* **DATA FOR ANALYSIS**
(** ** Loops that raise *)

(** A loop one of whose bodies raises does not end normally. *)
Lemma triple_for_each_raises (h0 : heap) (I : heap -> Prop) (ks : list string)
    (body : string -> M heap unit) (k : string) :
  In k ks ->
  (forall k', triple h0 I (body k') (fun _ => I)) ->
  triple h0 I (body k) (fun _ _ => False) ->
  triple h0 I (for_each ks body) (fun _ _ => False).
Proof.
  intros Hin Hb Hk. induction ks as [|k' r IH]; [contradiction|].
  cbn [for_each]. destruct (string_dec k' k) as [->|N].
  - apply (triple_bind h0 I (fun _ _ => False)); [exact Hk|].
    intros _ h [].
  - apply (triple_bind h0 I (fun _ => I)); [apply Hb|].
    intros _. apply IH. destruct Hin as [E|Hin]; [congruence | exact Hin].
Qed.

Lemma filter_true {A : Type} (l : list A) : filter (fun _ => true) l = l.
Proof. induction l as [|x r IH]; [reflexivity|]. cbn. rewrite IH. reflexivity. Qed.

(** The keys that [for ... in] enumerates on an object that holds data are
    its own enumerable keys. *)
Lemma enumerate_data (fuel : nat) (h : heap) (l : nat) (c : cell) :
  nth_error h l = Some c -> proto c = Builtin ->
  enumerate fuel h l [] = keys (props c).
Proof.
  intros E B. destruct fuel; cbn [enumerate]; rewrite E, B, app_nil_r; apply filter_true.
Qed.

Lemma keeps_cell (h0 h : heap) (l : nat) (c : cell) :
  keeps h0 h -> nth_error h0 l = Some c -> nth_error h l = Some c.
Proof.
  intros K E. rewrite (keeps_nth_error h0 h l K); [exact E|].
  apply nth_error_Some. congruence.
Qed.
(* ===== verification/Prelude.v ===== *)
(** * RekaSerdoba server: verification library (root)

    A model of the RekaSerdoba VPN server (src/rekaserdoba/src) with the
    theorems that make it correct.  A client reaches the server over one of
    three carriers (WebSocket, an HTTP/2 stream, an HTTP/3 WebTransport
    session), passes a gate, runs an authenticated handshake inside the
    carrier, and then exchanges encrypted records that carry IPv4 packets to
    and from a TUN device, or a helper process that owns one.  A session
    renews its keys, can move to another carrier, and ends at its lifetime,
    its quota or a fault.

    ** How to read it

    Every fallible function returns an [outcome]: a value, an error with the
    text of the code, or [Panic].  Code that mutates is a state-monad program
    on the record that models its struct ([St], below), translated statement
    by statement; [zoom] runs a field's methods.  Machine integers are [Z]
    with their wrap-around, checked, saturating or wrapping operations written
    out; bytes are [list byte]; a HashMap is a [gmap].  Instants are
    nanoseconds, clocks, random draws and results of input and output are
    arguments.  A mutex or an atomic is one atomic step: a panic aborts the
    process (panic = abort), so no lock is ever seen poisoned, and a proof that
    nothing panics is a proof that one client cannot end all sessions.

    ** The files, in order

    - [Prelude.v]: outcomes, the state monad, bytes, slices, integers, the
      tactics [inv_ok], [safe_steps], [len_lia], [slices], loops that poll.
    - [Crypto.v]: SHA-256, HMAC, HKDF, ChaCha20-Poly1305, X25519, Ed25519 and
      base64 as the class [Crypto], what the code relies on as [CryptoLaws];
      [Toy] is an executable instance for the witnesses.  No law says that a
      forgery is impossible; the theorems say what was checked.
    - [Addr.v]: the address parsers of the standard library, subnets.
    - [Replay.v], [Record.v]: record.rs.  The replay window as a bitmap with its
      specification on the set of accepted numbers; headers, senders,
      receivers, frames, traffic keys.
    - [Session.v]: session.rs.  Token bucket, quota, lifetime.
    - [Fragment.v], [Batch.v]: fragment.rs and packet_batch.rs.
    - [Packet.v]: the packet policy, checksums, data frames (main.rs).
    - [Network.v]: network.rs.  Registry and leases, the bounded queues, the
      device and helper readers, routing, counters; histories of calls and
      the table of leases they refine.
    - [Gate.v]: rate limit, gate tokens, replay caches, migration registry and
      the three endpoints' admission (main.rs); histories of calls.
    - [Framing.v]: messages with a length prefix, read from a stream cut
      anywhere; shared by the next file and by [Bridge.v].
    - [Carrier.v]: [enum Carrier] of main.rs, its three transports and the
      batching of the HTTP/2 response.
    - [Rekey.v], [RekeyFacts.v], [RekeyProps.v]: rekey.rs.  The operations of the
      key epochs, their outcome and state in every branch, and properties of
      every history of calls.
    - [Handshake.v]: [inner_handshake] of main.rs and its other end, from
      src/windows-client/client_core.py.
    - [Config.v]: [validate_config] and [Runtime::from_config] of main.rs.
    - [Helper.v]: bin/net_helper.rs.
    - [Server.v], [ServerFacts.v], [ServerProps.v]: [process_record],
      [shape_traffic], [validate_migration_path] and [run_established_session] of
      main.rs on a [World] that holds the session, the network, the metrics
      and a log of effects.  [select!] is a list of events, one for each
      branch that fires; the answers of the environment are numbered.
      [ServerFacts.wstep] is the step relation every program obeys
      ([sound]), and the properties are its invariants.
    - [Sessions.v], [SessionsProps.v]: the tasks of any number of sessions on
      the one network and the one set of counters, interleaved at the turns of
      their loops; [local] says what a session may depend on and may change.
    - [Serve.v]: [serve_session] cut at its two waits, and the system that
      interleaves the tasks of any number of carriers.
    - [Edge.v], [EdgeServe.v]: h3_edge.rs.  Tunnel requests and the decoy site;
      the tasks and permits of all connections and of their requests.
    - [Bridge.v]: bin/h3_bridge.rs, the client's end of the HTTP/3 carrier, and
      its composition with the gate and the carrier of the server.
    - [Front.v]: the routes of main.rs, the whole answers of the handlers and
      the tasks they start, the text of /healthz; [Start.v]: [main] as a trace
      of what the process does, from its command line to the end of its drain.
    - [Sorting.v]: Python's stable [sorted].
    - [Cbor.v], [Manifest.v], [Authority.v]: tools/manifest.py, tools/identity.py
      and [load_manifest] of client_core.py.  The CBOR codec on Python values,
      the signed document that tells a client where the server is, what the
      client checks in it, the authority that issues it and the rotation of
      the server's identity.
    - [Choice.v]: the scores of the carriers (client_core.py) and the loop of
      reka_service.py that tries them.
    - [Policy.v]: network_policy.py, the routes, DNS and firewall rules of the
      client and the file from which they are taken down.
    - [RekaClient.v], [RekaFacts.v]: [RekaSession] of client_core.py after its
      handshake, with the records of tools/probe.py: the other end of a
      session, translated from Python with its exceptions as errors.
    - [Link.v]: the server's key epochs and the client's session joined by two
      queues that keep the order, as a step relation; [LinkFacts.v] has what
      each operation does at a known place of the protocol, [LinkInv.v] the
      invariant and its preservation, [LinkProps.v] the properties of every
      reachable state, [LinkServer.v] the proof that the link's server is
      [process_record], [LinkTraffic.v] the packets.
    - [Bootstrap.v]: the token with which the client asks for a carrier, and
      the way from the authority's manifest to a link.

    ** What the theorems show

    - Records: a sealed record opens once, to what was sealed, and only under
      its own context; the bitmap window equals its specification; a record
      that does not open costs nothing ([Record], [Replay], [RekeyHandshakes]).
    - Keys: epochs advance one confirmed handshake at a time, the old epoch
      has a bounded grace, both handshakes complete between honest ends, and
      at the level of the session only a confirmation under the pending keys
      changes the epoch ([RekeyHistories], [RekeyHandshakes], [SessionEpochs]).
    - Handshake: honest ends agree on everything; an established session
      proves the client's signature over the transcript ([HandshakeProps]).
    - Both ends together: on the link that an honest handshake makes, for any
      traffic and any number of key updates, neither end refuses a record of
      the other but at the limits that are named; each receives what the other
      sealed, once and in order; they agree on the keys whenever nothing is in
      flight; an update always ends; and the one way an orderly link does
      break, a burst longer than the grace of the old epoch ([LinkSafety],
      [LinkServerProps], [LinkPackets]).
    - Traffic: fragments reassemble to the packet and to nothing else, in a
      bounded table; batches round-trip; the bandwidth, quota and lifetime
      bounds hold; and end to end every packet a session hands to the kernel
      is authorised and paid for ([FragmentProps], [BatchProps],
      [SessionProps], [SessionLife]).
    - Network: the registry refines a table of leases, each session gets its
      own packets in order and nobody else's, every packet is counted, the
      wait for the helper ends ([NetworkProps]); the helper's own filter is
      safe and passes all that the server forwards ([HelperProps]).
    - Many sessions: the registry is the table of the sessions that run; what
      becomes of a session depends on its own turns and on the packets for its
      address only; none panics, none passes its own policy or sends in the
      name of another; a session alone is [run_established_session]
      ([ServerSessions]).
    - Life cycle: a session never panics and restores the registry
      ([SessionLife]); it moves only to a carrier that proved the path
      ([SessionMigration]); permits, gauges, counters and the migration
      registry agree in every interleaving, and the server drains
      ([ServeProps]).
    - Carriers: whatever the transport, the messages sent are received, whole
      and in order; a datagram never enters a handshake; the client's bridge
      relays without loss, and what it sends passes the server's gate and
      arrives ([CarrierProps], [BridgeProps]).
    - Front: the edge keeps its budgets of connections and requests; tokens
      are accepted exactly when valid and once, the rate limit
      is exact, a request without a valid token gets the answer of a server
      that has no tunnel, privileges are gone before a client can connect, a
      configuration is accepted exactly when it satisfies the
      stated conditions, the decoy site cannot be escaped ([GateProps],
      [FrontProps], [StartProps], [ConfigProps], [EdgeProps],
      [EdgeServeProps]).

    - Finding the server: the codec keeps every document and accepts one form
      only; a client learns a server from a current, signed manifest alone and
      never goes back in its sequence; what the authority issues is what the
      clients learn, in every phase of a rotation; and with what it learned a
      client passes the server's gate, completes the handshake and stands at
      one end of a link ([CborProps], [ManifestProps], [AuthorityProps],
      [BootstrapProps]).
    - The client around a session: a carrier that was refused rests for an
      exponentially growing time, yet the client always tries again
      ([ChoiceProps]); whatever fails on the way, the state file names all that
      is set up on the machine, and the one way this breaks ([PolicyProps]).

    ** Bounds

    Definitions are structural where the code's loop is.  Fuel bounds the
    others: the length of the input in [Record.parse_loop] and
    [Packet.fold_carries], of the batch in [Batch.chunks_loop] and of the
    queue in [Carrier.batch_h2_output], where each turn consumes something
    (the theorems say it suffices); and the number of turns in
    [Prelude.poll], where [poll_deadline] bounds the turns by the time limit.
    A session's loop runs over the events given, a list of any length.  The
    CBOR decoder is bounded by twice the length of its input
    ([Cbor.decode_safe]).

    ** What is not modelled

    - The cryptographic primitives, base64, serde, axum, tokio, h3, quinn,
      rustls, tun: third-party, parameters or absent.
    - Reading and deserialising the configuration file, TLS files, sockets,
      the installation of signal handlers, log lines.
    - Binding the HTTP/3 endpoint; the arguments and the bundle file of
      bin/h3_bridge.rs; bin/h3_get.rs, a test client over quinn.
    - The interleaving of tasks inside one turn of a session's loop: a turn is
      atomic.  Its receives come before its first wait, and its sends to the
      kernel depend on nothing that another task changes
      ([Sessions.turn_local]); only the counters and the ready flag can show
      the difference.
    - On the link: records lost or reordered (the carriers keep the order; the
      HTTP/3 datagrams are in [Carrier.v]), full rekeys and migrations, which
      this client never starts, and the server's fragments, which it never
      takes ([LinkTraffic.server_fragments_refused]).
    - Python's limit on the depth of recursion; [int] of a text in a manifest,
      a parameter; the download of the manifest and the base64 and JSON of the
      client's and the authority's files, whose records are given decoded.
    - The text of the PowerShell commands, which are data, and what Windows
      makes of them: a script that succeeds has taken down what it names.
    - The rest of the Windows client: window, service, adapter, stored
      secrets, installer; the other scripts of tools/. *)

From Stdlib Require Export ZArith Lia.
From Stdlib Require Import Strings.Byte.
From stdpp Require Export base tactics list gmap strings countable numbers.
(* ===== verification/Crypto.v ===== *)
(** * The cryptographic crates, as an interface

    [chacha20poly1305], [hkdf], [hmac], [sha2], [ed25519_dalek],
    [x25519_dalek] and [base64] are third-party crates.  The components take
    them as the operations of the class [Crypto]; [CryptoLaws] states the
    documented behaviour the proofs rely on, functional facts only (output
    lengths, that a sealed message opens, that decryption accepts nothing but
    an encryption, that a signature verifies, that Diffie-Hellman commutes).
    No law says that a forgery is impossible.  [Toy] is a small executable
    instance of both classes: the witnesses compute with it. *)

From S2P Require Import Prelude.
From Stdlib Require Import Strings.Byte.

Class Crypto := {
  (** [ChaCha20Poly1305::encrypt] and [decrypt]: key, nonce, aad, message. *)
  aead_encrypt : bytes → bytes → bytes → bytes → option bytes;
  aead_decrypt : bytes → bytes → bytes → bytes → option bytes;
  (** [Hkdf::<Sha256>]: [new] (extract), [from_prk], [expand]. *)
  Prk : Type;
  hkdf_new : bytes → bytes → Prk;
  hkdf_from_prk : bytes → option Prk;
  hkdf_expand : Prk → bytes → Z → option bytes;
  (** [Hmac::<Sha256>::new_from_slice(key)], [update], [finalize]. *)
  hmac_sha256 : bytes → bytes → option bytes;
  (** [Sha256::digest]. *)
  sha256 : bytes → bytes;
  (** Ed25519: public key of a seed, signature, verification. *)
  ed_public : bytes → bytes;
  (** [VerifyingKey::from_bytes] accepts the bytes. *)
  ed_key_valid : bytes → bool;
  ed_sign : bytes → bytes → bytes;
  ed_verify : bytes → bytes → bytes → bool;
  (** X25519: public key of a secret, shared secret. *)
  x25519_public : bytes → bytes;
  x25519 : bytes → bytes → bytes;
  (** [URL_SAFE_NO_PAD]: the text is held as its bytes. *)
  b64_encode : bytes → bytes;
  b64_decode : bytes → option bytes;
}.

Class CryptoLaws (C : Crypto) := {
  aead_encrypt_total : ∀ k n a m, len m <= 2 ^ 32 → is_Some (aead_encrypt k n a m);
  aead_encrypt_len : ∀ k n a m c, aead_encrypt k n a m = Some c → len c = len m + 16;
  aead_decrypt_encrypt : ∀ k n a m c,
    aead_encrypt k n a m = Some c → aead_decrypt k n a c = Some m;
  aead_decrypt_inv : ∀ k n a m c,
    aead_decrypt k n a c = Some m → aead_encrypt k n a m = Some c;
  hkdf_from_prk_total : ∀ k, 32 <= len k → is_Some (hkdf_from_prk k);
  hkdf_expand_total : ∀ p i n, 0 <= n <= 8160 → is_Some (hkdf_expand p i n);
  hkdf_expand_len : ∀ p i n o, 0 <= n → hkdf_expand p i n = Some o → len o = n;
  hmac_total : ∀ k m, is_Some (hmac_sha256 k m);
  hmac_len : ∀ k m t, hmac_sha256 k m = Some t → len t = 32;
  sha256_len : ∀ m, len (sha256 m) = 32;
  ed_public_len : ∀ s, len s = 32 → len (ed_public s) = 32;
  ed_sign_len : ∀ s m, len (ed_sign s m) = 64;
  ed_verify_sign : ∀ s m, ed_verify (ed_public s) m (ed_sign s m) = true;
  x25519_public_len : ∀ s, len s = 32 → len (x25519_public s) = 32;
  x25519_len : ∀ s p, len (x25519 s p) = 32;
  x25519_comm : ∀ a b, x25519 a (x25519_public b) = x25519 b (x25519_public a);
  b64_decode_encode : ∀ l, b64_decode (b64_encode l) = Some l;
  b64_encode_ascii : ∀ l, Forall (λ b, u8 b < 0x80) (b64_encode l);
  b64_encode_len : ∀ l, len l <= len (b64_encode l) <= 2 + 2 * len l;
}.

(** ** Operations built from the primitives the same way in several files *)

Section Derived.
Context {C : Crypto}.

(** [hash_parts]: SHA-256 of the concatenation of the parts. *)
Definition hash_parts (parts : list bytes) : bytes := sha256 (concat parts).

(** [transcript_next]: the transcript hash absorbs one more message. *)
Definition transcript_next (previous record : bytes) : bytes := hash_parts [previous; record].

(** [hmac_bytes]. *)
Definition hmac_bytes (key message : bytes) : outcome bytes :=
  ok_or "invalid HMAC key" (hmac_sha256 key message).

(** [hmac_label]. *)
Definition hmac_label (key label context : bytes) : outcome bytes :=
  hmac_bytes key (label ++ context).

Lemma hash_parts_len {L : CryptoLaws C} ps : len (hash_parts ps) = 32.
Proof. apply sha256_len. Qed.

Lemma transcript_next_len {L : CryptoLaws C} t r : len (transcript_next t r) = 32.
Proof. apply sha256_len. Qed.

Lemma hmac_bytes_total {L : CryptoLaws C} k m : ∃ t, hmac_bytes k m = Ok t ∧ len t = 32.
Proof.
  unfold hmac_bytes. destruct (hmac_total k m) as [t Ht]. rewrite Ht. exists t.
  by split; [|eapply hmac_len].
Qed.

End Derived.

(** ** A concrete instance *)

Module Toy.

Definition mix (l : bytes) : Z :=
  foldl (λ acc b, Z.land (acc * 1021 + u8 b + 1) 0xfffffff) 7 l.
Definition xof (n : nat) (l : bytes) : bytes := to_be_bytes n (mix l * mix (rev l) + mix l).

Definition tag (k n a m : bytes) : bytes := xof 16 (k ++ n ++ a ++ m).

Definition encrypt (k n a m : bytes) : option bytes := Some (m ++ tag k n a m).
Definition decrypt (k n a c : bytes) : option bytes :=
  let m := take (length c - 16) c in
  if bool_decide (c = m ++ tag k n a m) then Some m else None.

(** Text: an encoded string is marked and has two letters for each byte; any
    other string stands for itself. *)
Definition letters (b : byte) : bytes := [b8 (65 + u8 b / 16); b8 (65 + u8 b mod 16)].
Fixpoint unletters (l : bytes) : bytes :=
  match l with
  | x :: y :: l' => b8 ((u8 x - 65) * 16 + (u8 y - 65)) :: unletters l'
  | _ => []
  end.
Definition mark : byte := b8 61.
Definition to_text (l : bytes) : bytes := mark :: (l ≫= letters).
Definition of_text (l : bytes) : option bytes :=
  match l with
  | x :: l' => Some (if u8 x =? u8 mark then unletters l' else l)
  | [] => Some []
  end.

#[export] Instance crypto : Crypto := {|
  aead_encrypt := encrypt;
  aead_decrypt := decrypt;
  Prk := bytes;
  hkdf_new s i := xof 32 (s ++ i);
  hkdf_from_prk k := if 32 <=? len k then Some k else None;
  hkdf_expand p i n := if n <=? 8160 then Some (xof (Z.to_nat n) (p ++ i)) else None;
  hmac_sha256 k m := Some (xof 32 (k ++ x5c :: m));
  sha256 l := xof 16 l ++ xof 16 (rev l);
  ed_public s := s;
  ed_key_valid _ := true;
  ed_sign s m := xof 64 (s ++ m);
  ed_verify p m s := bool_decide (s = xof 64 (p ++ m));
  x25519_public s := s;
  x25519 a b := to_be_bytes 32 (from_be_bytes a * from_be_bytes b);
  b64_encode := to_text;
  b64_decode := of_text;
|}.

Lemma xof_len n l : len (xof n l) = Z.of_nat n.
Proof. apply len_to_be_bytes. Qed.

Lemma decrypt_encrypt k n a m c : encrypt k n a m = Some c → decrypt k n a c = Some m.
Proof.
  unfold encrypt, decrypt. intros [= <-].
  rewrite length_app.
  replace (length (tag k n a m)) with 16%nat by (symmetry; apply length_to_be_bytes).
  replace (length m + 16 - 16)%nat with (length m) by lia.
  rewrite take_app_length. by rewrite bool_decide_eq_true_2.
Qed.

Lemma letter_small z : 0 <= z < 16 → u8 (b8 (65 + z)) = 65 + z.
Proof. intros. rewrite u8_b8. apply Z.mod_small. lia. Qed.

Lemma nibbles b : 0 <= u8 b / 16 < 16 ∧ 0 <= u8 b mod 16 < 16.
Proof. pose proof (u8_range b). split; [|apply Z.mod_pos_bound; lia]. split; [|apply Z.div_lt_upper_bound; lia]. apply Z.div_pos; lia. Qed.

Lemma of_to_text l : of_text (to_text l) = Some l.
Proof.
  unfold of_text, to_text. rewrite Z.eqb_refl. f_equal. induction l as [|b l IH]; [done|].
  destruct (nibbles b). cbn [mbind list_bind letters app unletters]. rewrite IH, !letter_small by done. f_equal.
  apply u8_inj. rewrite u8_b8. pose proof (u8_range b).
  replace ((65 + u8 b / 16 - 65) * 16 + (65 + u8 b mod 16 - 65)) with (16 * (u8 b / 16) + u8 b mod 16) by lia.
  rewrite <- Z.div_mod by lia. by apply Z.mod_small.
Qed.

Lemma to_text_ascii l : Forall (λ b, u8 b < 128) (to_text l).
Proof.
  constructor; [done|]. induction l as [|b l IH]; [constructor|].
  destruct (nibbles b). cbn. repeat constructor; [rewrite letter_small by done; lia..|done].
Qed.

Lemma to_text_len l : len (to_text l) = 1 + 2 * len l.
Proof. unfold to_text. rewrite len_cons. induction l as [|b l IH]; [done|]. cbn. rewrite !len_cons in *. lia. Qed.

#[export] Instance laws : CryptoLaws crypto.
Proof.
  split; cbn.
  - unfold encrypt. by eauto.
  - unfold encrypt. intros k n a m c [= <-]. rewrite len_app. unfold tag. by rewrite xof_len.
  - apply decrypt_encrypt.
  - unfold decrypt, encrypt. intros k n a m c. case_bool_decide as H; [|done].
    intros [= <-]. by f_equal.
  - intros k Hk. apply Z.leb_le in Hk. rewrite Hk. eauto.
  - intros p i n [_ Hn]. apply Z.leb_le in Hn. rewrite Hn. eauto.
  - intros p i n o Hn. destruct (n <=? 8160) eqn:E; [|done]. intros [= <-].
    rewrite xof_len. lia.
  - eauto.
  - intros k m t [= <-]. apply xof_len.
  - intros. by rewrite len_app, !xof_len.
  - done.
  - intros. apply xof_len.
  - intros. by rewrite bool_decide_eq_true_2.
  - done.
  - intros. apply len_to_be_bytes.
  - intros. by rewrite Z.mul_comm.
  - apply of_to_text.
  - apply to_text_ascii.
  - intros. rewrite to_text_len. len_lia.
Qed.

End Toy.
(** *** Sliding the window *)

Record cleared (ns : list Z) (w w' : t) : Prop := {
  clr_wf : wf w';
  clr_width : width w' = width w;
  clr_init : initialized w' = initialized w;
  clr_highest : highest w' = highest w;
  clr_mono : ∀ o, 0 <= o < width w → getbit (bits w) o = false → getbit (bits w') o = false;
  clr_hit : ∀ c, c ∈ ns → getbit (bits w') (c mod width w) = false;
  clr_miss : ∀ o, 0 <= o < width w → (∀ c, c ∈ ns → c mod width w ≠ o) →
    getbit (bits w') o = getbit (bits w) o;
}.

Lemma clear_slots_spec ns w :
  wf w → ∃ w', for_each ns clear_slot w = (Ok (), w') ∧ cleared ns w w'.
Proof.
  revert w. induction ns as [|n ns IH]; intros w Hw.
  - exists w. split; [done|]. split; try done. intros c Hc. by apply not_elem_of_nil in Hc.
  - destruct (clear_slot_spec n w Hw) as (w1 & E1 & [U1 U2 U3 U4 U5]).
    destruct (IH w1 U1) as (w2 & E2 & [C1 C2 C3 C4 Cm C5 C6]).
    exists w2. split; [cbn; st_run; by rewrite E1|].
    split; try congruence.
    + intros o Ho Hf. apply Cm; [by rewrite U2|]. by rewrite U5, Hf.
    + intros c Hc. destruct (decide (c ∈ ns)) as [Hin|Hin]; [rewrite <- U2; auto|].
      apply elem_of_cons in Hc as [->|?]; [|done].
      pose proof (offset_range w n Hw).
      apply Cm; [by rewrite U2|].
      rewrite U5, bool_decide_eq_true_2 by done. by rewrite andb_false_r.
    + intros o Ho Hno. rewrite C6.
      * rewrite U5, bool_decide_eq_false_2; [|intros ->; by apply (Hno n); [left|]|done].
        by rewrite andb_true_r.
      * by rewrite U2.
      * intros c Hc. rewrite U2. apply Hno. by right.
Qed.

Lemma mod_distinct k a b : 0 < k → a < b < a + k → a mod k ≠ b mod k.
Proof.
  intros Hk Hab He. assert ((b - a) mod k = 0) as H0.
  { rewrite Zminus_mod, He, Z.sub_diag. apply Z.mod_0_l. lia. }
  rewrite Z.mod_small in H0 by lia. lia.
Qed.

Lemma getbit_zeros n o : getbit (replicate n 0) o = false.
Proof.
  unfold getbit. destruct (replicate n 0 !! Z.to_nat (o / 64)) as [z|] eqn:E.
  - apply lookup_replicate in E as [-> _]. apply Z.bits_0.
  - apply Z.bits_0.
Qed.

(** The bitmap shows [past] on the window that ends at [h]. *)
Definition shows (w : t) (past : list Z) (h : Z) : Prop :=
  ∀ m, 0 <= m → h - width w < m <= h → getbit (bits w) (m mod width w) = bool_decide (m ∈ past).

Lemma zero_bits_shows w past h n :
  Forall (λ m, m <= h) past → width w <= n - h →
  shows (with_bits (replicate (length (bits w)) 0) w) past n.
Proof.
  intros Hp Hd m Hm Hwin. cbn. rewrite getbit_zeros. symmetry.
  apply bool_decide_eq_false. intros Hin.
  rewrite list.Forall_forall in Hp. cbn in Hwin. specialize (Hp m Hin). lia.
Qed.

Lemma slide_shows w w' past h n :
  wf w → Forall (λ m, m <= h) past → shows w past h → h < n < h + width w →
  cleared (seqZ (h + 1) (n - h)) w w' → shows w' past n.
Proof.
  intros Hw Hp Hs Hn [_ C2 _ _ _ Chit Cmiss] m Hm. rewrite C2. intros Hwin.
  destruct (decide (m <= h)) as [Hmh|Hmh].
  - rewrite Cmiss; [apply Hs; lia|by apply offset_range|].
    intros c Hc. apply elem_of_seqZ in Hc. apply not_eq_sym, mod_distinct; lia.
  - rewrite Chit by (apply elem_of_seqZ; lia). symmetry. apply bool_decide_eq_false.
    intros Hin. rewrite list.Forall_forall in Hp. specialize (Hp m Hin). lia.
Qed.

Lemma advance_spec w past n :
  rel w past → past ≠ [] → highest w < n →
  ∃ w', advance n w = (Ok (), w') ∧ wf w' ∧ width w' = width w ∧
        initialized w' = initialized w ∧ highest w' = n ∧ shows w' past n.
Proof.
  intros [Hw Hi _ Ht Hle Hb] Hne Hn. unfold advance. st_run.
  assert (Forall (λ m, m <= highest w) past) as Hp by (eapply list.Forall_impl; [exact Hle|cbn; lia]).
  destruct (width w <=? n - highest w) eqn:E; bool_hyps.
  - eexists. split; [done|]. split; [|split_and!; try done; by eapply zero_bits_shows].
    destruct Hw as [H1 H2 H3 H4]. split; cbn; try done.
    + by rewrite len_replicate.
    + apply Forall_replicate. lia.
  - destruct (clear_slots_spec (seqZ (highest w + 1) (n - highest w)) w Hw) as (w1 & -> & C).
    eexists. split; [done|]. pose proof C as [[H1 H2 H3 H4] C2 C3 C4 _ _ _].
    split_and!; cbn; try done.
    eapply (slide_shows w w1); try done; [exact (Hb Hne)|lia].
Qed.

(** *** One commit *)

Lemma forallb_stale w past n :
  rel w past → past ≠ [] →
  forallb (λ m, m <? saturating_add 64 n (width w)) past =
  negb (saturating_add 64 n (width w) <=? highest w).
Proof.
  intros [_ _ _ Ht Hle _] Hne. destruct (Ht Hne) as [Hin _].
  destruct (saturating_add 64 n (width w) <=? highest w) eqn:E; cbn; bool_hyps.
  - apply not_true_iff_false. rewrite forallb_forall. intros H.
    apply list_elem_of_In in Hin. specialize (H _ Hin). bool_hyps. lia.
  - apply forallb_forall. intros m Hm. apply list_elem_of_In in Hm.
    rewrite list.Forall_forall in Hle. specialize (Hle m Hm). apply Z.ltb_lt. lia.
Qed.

* **EXERCISE INSTRUCTIONS**
Each line in the entries above, starting at the line with "session), passes a" and ending at the line with "- [Addr.v]: the", is to be printed exactly, and only those lines.

* **WORKED SOLUTION**
    session), passes a gate, runs an authenticated handshake inside the
    carrier, and then exchanges encrypted records that carry IPv4 packets to
    and from a TUN device, or a helper process that owns one.  A session
    renews its keys, can move to another carrier, and ends at its lifetime,
    its quota or a fault.

    ** How to read it

    Every fallible function returns an [outcome]: a value, an error with the
    text of the code, or [Panic].  Code that mutates is a state-monad program
    on the record that models its struct ([St], below), translated statement
    by statement; [zoom] runs a field's methods.  Machine integers are [Z]
    with their wrap-around, checked, saturating or wrapping operations written
    out; bytes are [list byte]; a HashMap is a [gmap].  Instants are
    nanoseconds, clocks, random draws and results of input and output are
    arguments.  A mutex or an atomic is one atomic step: a panic aborts the
    process (panic = abort), so no lock is ever seen poisoned, and a proof that
    nothing panics is a proof that one client cannot end all sessions.

    ** The files, in order

    - [Prelude.v]: outcomes, the state monad, bytes, slices, integers, the
      tactics [inv_ok], [safe_steps], [len_lia], [slices], loops that poll.
    - [Crypto.v]: SHA-256, HMAC, HKDF, ChaCha20-Poly1305, X25519, Ed25519 and
      base64 as the class [Crypto], what the code relies on as [CryptoLaws];
      [Toy] is an executable instance for the witnesses.  No law says that a
      forgery is impossible; the theorems say what was checked.
    - [Addr.v]: the address parsers of the standard library, subnets.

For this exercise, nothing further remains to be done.